Il entra au Comité de Législation en janvier 1793, et s’y focalisa sur le droit pénal(2)cf. Annie JOURDAN, La Convention ou l’empire des lois — Le Comité de législation et la commission de classification des lois in La Révolution française — Cahiers de l’Institut d’histoire de la Révolution française, 2012 pp. 2-3 .

Implication dans la législation terroriste

Dès la mi-août 1793, avant les journées parisiennes des 4 et 5 septembre, la Convention avait chargé le Comité de Législation de fixer les modalités d’arrestation des citoyens suspects. Le projet, dont Merlin de Douai était le rédacteur fut discuté à la Convention dès le dernier jour du mois, mais ne fut définitivement adopté que le 17 septembre connu sous le nom de « loi des suspects« (3)cf. A. JOURDAN, La Convention ou l’empire des lois — Le Comité de législation et la commission de classification des lois in La Révolution française — Cahiers de l’IhRf, 2012 pp. 5-6 ; A. ROBERT, E. BOURLOTTON & G. COUGNY, Dictionnaire des parlementaires français (…) de 1789 à 1889 t.IV, p. 348 ; Bernard GAINOT, Dictionnaire des membres du Comité de salut public, Taillandier, 1990, p. 138.

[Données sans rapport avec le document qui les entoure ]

(* ===== verification/CaseCheck.v ===== *)
(** internal/clientfs/jail.go: [CheckCaseInsensitive], which makes two files whose names
    differ in their case and looks whether they are one.  On the disk of Disk.v names are
    compared as they are. *)
From S2P Require Import Prelude GoStrings Paths Store Disk Jail JailSpec JailCalm.
Local Open Scope Z_scope.
Local Open Scope go_scope.

Section CaseCheck.
Context {clk : Clock}.

(** [O_CREATE|O_EXCL|O_WRONLY]: the last element must not be there, not even as a link. *)
Definition d_CreateExcl (p : fpath) : M disk unit :=
  d_call "open" (fun d =>
    match nofollow (d_nodes d) p with
    | Err e => (Err e, d)
    | Ok q =>
        match node_at (d_nodes d) q with
        | Some _ => (Err (PathError "open" "EEXIST"), d)
        | None => (Ok tt, MkDisk (<[q := NFile [] (clock (d_tick d))]> (d_nodes d)) (d_faults d) (S (d_tick d)))
        end
    end).

(** The file a path leads to, for [os.SameFile]. *)
Definition d_StatFile (p : fpath) : M disk fpath :=
  d_query "stat" (fun m => match follow false m p with
                           | Ok q => match node_at m q with Some _ => Ok q | None => Err (ENOENT "stat") end
                           | Err e => Err e
                           end).

(** [os.IsExist], which looks at the error itself only *)
Definition is_exist (e : error) : bool := match e with PathError _ en => bool_decide (en = "EEXIST") | _ => false end.

(** A deferred [os.Remove]. *)
Definition deferring {A} (cleanup : M disk unit) (m : M disk A) : M disk A := fun d =>
  let '(r, d) := m d in (r, snd (cleanup d)).

Definition lower_name (pid : Z) : string := ".axion-case-" +:+ FormatInt pid +:+ ".tmp".
Definition upper_name (pid : Z) : string := ".AXION-CASE-" +:+ FormatInt pid +:+ ".TMP".

Definition CheckCaseInsensitive (root : fpath) (pid : Z) : M disk bool :=
  let lowerPath := root ++ [lower_name pid] in
  let upperPath := root ++ [upper_name pid] in
  wrapped "clientfs: case check create lower" (d_CreateExcl lowerPath);;
  _ <-? d_close;;
  deferring (d_Remove lowerPath) (
    u <-? d_CreateExcl upperPath;;
    match u with
    | Err e => if is_exist e then ret true else throw (Wrap "clientfs: case check create upper" e)
    | Ok _ =>
        _ <-? d_close;;
        deferring (d_Remove upperPath) (
          lowerInfo <- wrapped "clientfs: case check stat lower" (d_StatFile lowerPath);;
          upperInfo <- wrapped "clientfs: case check stat upper" (d_StatFile upperPath);;
          ret (bool_decide (lowerInfo = upperInfo)))
    end).

(** ** Steps on a disk that does not fail *)
Lemma CreateExcl_quiet m (root : fpath) b k :
  rdir m root -> is_name b = true -> m !! (root ++ [b]) = None ->
  d_CreateExcl (root ++ [b]) (quiet m k) = (Ok tt, quiet (<[root ++ [b] := NFile [] (clock k)]> m) (S k)).
Proof.
  intros Hr Hb Hn. unfold d_CreateExcl. rewrite d_call_ok by done. cbn [d_nodes quiet d_faults d_tick].
  by rewrite nofollow_child, node_at_child, Hn by done.
Qed.

Lemma Remove_quiet m (root : fpath) b k data t :
  rdir m root -> is_name b = true -> m !! (root ++ [b]) = Some (NFile data t) ->
  d_Remove (root ++ [b]) (quiet m k) = (Ok tt, quiet (delete (root ++ [b]) m) k).
Proof.
  intros Hr Hb Hn. unfold d_Remove. rewrite d_call_ok by done. cbn [d_nodes quiet]. by rewrite nofollow_child, Hn by done.
Qed.

Lemma StatFile_quiet m (root : fpath) b k data t :
  rdir m root -> is_name b = true -> m !! (root ++ [b]) = Some (NFile data t) ->
  d_StatFile (root ++ [b]) (quiet m k) = (Ok (root ++ [b]), quiet m k).
Proof.
  intros Hr Hb Hn. unfold d_StatFile. rewrite d_query_ok by done. cbn [d_nodes quiet]. unfold follow.
  pose proof (walk_target root [] b false kernel_links m) as Hw. rewrite app_nil_r in Hw.
  rewrite Hw by (unfold file_or_free; rewrite app_nil_r, Hn; done).
  rewrite Hn. by rewrite node_at_child, Hn.
Qed.

Lemma close_quiet m k : d_close (quiet m k) = (Ok tt, quiet m k).
Proof. done. Qed.

(** ** The two names *)
Lemma sall_format_digits (P : Ascii.ascii -> bool) fuel n acc :
  (forall d, 0 <= d < 10 -> P (digit_char d) = true) -> 0 <= n -> sall P acc = true ->
  sall P (format_digits fuel n acc) = true.
Proof.
  intros HP. revert n acc; induction fuel as [|f IH]; intros n acc Hn Ha; [done|]. simpl.
  assert (P (digit_char (n mod 10)) = true) as Hd by (apply HP, Z.mod_pos_bound; lia).
  destruct (n / 10 =? 0); [by cbn; rewrite Hd|]. apply IH; [by apply Z.div_pos; lia|]. by cbn; rewrite Hd.
Qed.

Lemma no_slash_FormatInt n : no_slash (FormatInt n) = true.
Proof.
  assert (forall d, 0 <= d < 10 -> bool_decide (digit_char d <> slash) = true) as HP.
  { intros d Hd. apply bool_decide_true. intros E. apply (f_equal digit_val) in E.
    rewrite digit_val_char in E by done. discriminate E. }
  unfold FormatInt, no_slash. destruct (Z.ltb_spec n 0); cbn [sall]; rewrite ?andb_true_iff;
    repeat split; try apply sall_format_digits; try done; lia.
Qed.

Lemma temp_name (a c : string) (n : Z) :
  no_slash a = true -> no_slash c = true -> (2 < slen a)%nat -> is_name (a +:+ FormatInt n +:+ c) = true.
Proof.
  intros Ha Hc Hl. apply is_name_spec. split.
  - unfold no_slash in *. rewrite !sall_app, Ha, Hc. by rewrite (no_slash_FormatInt n : sall _ _ = true).
  - repeat split; intros E; apply (f_equal slen) in E; rewrite slen_app in E; cbn in E; lia.
Qed.

(** On a disk that tells the two names apart and does not fail the check answers that
    case matters, and leaves the disk as it found it. *)
Theorem case_matters m k (root : fpath) pid :
  rdir m root -> m !! (root ++ [lower_name pid]) = None -> m !! (root ++ [upper_name pid]) = None ->
  exists k', CheckCaseInsensitive root pid (quiet m k) = (Ok false, quiet m k').
Proof.
  intros Hr Hl Hu. exists (S (S k)). unfold CheckCaseInsensitive.
  assert (is_name (lower_name pid) = true /\ is_name (upper_name pid) = true) as [HL HU]
    by (split; apply temp_name; done || (cbn; lia)).
  assert (root ++ [lower_name pid] <> root ++ [upper_name pid]) as Hne
    by (intros [=]%app_inv_head; done).
  set (m1 := <[root ++ [lower_name pid] := NFile [] (clock k)]> m).
  set (m2 := <[root ++ [upper_name pid] := NFile [] (clock (S k))]> m1).
  assert (rdir m1 root) as Hr1 by (by apply rdir_insert).
  assert (m1 !! (root ++ [upper_name pid]) = None) as Hu1 by (unfold m1; by rewrite lookup_insert_ne).
  assert (rdir m2 root) as Hr2 by (by apply rdir_insert).
  unfold bind, wrapped, try, deferring. rewrite CreateExcl_quiet by done. fold m1. rewrite close_quiet.
  rewrite CreateExcl_quiet by done. fold m2. rewrite close_quiet.
  rewrite (StatFile_quiet m2 root (lower_name pid) _ [] (clock k)); try done;
    [|unfold m2, m1; by rewrite lookup_insert_ne, lookup_insert_eq].
  rewrite (StatFile_quiet m2 root (upper_name pid) _ [] (clock (S k))); try done;
    [|unfold m2; by rewrite lookup_insert_eq].
  cbn beta iota delta [ret]. rewrite (Remove_quiet m2 root (upper_name pid) _ [] (clock (S k))); try done;
    [|unfold m2; by rewrite lookup_insert_eq].
  cbn [snd]. unfold m2. rewrite delete_insert_id by done.
  rewrite (Remove_quiet m1 root (lower_name pid) _ [] (clock k)); try done;
    [|unfold m1; by rewrite lookup_insert_eq].
  cbn [snd ret]. unfold m1. rewrite delete_insert_id by done. unfold ret. by rewrite bool_decide_false.
Qed.
End CaseCheck.

Lemma case_matters_witness : exists k', CheckCaseInsensitive (clk := fun _ => 0) ["r"] 7 jail_disk = (Ok false, MkDisk (d_nodes jail_disk) [] k').
Proof. apply (case_matters (clk := fun _ => 0) (d_nodes jail_disk) 0 ["r"] 7 jail_disk_root); by vm_compute. Defined.

(** A directory that already holds a file with the second name, left by an earlier run that
    could not remove it, looks as if case did not matter. *)
Lemma left_over_file_says_insensitive :
  fst (CheckCaseInsensitive (clk := fun _ => 0) ["r"] 7
    (MkDisk (<[["r"; upper_name 7] := NFile [] 0]> (d_nodes jail_disk)) [] 0)) = Ok true.
Proof. by vm_compute. Qed.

Partisan d’une application toujours plus intransigeante des lois révolutionnaires(4)Le 3 octobre 1793, il fit un rapport sur l’ajout d’un cinquième juge en cas de désaccord des juges durant un procès en remplacement d’une loi antérieure qui faisait prévaloir l’avis le plus doux en cas de désaccord. Cf. Réimpression de l’ancien Moniteur t. XVIII, Paris, Plon, 1860, p. 35 , il se prononça régulièrement pour l’extension de leur domaine d’action. Le 30 frimaire an II, à l’exemple des tribunaux militaires, qui avaient alignés leur procédure criminelle avait été alignée sur celle du Tribunal révolutionnaire, Merlin obtint qu’il en soit fait de même pour les départements de provinces(5)cf. Réimpression de l’ancien Moniteur t. XIX, Paris, Plon, p. 14. Le 13 ventôse an II, il proposa au Comité de Législation de faire comparaître les personnes accusées de vol au Tribunal révolutionnaire, dans un souci de plus grande efficacité(6)cf. A. JOURDAN, La Convention ou l’empire des lois — Le Comité de législation et la commission de classification des lois in La Révolution française — Cahiers de l’IhRf, 2012 pp. 6-7, d’après A.N., D III* 56.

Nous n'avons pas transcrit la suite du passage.